### TASK OBJECTIVE
For the entries that follow, restate word for word the line containing "Definition kMaxPublisherCount : Z := 256.", the line containing "Definition kMaxTopologyLinkCount : Z := 4096.", and every line that lies between them.
*** Opening of DATA SECTION ***
(* ===== verification/_CoqProject ===== *)
-Q . S2P
Prelude.v
Errors.v
Checked.v
TextUtil.v
Ids.v
Taxonomy.v
Float64.v
Policies.v
Cost.v
Records.v
Observation.v
Aggregate.v
Sequence.v
State.v
Attribution.v
Registry.v
Publishers.v
Ingest.v
Counters.v
Reconcile.v
Snapshot.v
System.v
Findings.v
PingPong.v
FalseSharing.v
Invalidations.v
RemoteAccess.v
Hotspots.v
Analysis.v
Codec.v
Protocol.v
Transport.v
Wire.v
WireResults.v
WireSnapshot.v
Sizes.v
Host.v
Trace.v
TraceRoundTrip.v
Synthetic.v
SyntheticRuns.v
Files.v
Coordinator.v
StateFile.v
StateRoundTrip.v
Persistence.v
Lifecycle.v
Client.v
Remote.v
RemoteAdmin.v
RemoteQuery.v
(* ===== verification/Errors.v ===== *)
(** * Errors and results

    [include/coherence/error.hpp], [src/error.cpp] and the bounds of
    [include/coherence/limits.hpp].  Every fallible operation of the program
    returns a [Status] or a [Result<T>]; both are [result] here, a [Status]
    being a [result unit]. *)

From S2P Require Import Prelude.

(** ** Error codes *)

Module ErrorCode.
Inductive t :=
  | Ok
  | InvalidArgument | OutOfRange | TooLarge | TooMany | NotFound | AlreadyExists
  | Conflict | Capacity | Overflow | Saturated | Busy | Shutdown | IoError | Internal
  | Unauthorized | StaleEpoch | StaleBoot | StaleGeneration | StaleSequence
  | RetiredEntity | UnsupportedCapability | PrecisionInsufficient | Duplicate
  | InvalidMagic | UnsupportedVersion | UnknownMessageType | InvalidFlags | Truncated
  | IntegrityFailure | ProtocolError | TrailingBytes | ConnectionClosed
  | CorruptState | UnsupportedStateVersion | EmptyState.

#[global] Instance t_eq_dec : EqDecision t.
Proof. solve_decision. Defined.

(** The numeric value on the wire ([enum class ErrorCode : std::uint16_t]). *)
Definition code (c : t) : Z :=
  match c with
  | Ok => 0
  | InvalidArgument => 1 | OutOfRange => 2 | TooLarge => 3 | TooMany => 4
  | NotFound => 5 | AlreadyExists => 6 | Conflict => 7 | Capacity => 8
  | Overflow => 9 | Saturated => 10 | Busy => 11 | Shutdown => 12
  | IoError => 13 | Internal => 14
  | Unauthorized => 15 | StaleEpoch => 16 | StaleBoot => 17 | StaleGeneration => 18
  | StaleSequence => 19 | RetiredEntity => 20 | UnsupportedCapability => 21
  | PrecisionInsufficient => 22 | Duplicate => 23
  | InvalidMagic => 30 | UnsupportedVersion => 31 | UnknownMessageType => 32
  | InvalidFlags => 33 | Truncated => 34 | IntegrityFailure => 35
  | ProtocolError => 36 | TrailingBytes => 37 | ConnectionClosed => 38
  | CorruptState => 50 | UnsupportedStateVersion => 51 | EmptyState => 52
  end.

Definition to_string (c : t) : string :=
  match c with
  | Ok => "Ok"
  | InvalidArgument => "InvalidArgument"
  | OutOfRange => "OutOfRange"
  | TooLarge => "TooLarge"
  | TooMany => "TooMany"
  | NotFound => "NotFound"
  | AlreadyExists => "AlreadyExists"
  | Conflict => "Conflict"
  | Capacity => "Capacity"
  | Overflow => "Overflow"
  | Saturated => "Saturated"
  | Busy => "Busy"
  | Shutdown => "Shutdown"
  | IoError => "IoError"
  | Internal => "Internal"
  | Unauthorized => "Unauthorized"
  | StaleEpoch => "StaleEpoch"
  | StaleBoot => "StaleBoot"
  | StaleGeneration => "StaleGeneration"
  | StaleSequence => "StaleSequence"
  | RetiredEntity => "RetiredEntity"
  | UnsupportedCapability => "UnsupportedCapability"
  | PrecisionInsufficient => "PrecisionInsufficient"
  | Duplicate => "Duplicate"
  | InvalidMagic => "InvalidMagic"
  | UnsupportedVersion => "UnsupportedVersion"
  | UnknownMessageType => "UnknownMessageType"
  | InvalidFlags => "InvalidFlags"
  | Truncated => "Truncated"
  | IntegrityFailure => "IntegrityFailure"
  | ProtocolError => "ProtocolError"
  | TrailingBytes => "TrailingBytes"
  | ConnectionClosed => "ConnectionClosed"
  | CorruptState => "CorruptState"
  | UnsupportedStateVersion => "UnsupportedStateVersion"
  | EmptyState => "EmptyState"
  end.
End ErrorCode.

(** ** Error values *)

Module Error.
Record t := mk { code : ErrorCode.t; message : string; context : string }.

#[global] Instance t_eq_dec : EqDecision t.
Proof. solve_decision. Defined.

(** "code: message [context]", without the empty parts. *)
Definition describe (e : t) : string :=
  (ErrorCode.to_string (code e)
   +:+ (if sempty (message e) then "" else ": " +:+ message e)
   +:+ (if sempty (context e) then "" else " [" +:+ context e +:+ "]"))%string.
End Error.

(** ** Results *)

Inductive result (A : Type) : Type :=
  | Ok (a : A)
  | Err (e : Error.t).
Arguments Ok {A} _.
Arguments Err {A} _.

#[global] Instance result_ret : MRet result := fun A a => Ok a.
#[global] Instance result_bind : MBind result := fun A B f r =>
  match r with Ok a => f a | Err e => Err e end.

Definition is_ok {A} (r : result A) : bool :=
  match r with Ok _ => true | Err _ => false end.
(** [Result::code()]: [Ok] on success, the error's code otherwise. *)
Definition code_of {A} (r : result A) : ErrorCode.t :=
  match r with Ok _ => ErrorCode.Ok | Err e => Error.code e end.

(** [fail(code, message)] and [fail(code, message, context)]. *)
Definition fail {A} (c : ErrorCode.t) (message : string) : result A :=
  Err (Error.mk c message "").
Definition fail_ctx {A} (c : ErrorCode.t) (message context : string) : result A :=
  Err (Error.mk c message context).
Definition ok_status : result unit := Ok tt.

(** A guard [if (b) return fail(code, message);] in front of the rest. *)
Definition reject_if (b : bool) (c : ErrorCode.t) (message : string) : result unit :=
  if b then fail c message else Ok tt.
Definition reject_if_ctx (b : bool) (c : ErrorCode.t) (message context : string) : result unit :=
  if b then fail_ctx c message context else Ok tt.

(** An optional check: [if (x.has_value()) { s = check( *x ); if (!s.ok()) return s; }]. *)
Definition on_some {A} (o : option A) (check : A → result unit) : result unit :=
  match o with Some a => check a | None => Ok tt end.

(** Rewrites the message of a failed check, keeping its code; the old message
    becomes the context ([Status(Error(s.code(), what, s.error().message()))]). *)
Definition relabel (what : string) (r : result unit) : result unit :=
  match r with
  | Ok u => Ok u
  | Err e => Err (Error.mk (Error.code e) what (Error.message e))
  end.

Section result_lemmas.
Context {A B : Type}.

Lemma bind_Ok (r : result A) (f : A → result B) b :
  r ≫= f = Ok b ↔ ∃ a, r = Ok a ∧ f a = Ok b.
Proof. destruct r; split; naive_solver. Qed.

Lemma bind_Err (r : result A) (f : A → result B) e :
  r ≫= f = Err e ↔ r = Err e ∨ ∃ a, r = Ok a ∧ f a = Err e.
Proof. destruct r; split; naive_solver. Qed.
End result_lemmas.

Lemma seq_Ok {B} (r : result unit) (k : result B) b :
  (r ;; k) = Ok b ↔ r = Ok tt ∧ k = Ok b.
Proof. destruct r as [[]|]; split; naive_solver. Qed.

Lemma reject_if_Ok b c m u : reject_if b c m = Ok u ↔ b = false.
Proof. destruct b, u; split; naive_solver. Qed.

Lemma reject_if_ctx_Ok b c m x u : reject_if_ctx b c m x = Ok u ↔ b = false.
Proof. destruct b, u; split; naive_solver. Qed.

Lemma relabel_Ok w r u : relabel w r = Ok u ↔ r = Ok u.
Proof. destruct r; split; naive_solver. Qed.

Lemma on_some_Ok {A} (o : option A) f u :
  on_some o f = Ok u ↔ ∀ a, o = Some a → f a = Ok u.
Proof. destruct o, u; split; naive_solver. Qed.

(** Splits a successful chain of checks into one fact per check. *)
Ltac inv_checks :=
  repeat match goal with
  | H : (_ ;; _) = Ok _ |- _ => apply seq_Ok in H as [? H]
  | H : mbind _ _ = Ok _ |- _ => apply bind_Ok in H as (? & ? & H)
  | H : reject_if _ _ _ = Ok _ |- _ => apply reject_if_Ok in H
  | H : reject_if_ctx _ _ _ _ = Ok _ |- _ => apply reject_if_ctx_Ok in H
  | H : relabel _ _ = Ok _ |- _ => apply relabel_Ok in H
  | H : fail _ _ = Ok _ |- _ => discriminate H
  | H : fail_ctx _ _ _ = Ok _ |- _ => discriminate H
  | H : Err _ = Ok _ |- _ => discriminate H
  | H : Ok _ = Ok _ |- _ => injection H as H; subst
  end.

(** ** Limits

    [struct Limits] of [include/coherence/limits.hpp]. *)

Module Limits.
Definition kMaxNameLength : Z := 64.
Definition kMaxPublisherCount : Z := 256.
Definition kMaxNodeCount : Z := 64.
Definition kMaxProcessorCount : Z := 1024.
Definition kMaxAcceleratorCount : Z := 256.
Definition kMaxMemoryDomainCount : Z := 256.
Definition kMaxCoherenceDomainCount : Z := 256.
Definition kMaxRegionCount : Z := 100000.
Definition kMaxRegionAnnotationLength : Z := 96.
Definition kMaxTopologyLinkCount : Z := 4096.
Definition kMaxBatchEvents : Z := 1024.
Definition kMaxMetadataEntries : Z := 8.
Definition kMaxMetadataKeyLength : Z := 48.
Definition kMaxMetadataValueLength : Z := 160.
Definition kMaxPendingIngestion : Z := 16384.
Definition kMaxSequenceWindow : Z := 4096.
Definition kMaxRecentEventIds : Z := 4096.
Definition kMaxAggregateKeys : Z := 65536.
Definition kMaxFindings : Z := 4096.
Definition kMaxQueryResults : Z := 4096.
Definition kMaxAttributionCandidates : Z := 16.
Definition kMaxExplanationLines : Z := 512.
Definition kMaxEvidenceRefs : Z := 32.
Definition kMaxAttributionTargets : Z := 16.
Definition kMaxObservationJournal : Z := 16384.
Definition kMaxTrackedRegions : Z := 8192.
Definition kMaxRegionSamples : Z := 256.
Definition kMaxCounterRecords : Z := 4096.
Definition kMaxThreads : Z := 8.
Definition kMaxHistoryRecords : Z := 8192.               (* 1 << 13 *)
Definition kMaxHistoryAggregates : Z := 4096.
Definition kMaxPublisherWatermarks : Z := 256.
Definition kMaxPersistenceBytes : Z := 268435456.       (* 256 << 20 *)
Definition kStateVersion : Z := 1.
Definition kStateHeaderSize : Z := 64.
Definition kStateSectionHeaderSize : Z := 16.
Definition kStateTrailerSize : Z := 16.
Definition kFrameHeaderSize : Z := 32.
Definition kFrameTrailerSize : Z := 4.
Definition kMaxFramePayload : Z := 1048576.             (* 1 << 20 *)
Definition kMaxByteCount : Z := 281474976710656.        (* 1 << 48 *)
Definition kMaxLineCount : Z := 1099511627776.          (* 1 << 40 *)
Definition kMaxCounterWidth : Z := 64.
Definition kMaxTimestampNs : Z := 4611686018427387904.  (* 1 << 62 *)
Definition kMaxMeasuredDurationNs : Z := 4398046511104. (* 1 << 42 *)
End Limits.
*** Close of DATA SECTION ***
### SOLUTION BELOW
Definition kMaxPublisherCount : Z := 256.
Definition kMaxNodeCount : Z := 64.
Definition kMaxProcessorCount : Z := 1024.
Definition kMaxAcceleratorCount : Z := 256.
Definition kMaxMemoryDomainCount : Z := 256.
Definition kMaxCoherenceDomainCount : Z := 256.
Definition kMaxRegionCount : Z := 100000.
Definition kMaxRegionAnnotationLength : Z := 96.
Definition kMaxTopologyLinkCount : Z := 4096.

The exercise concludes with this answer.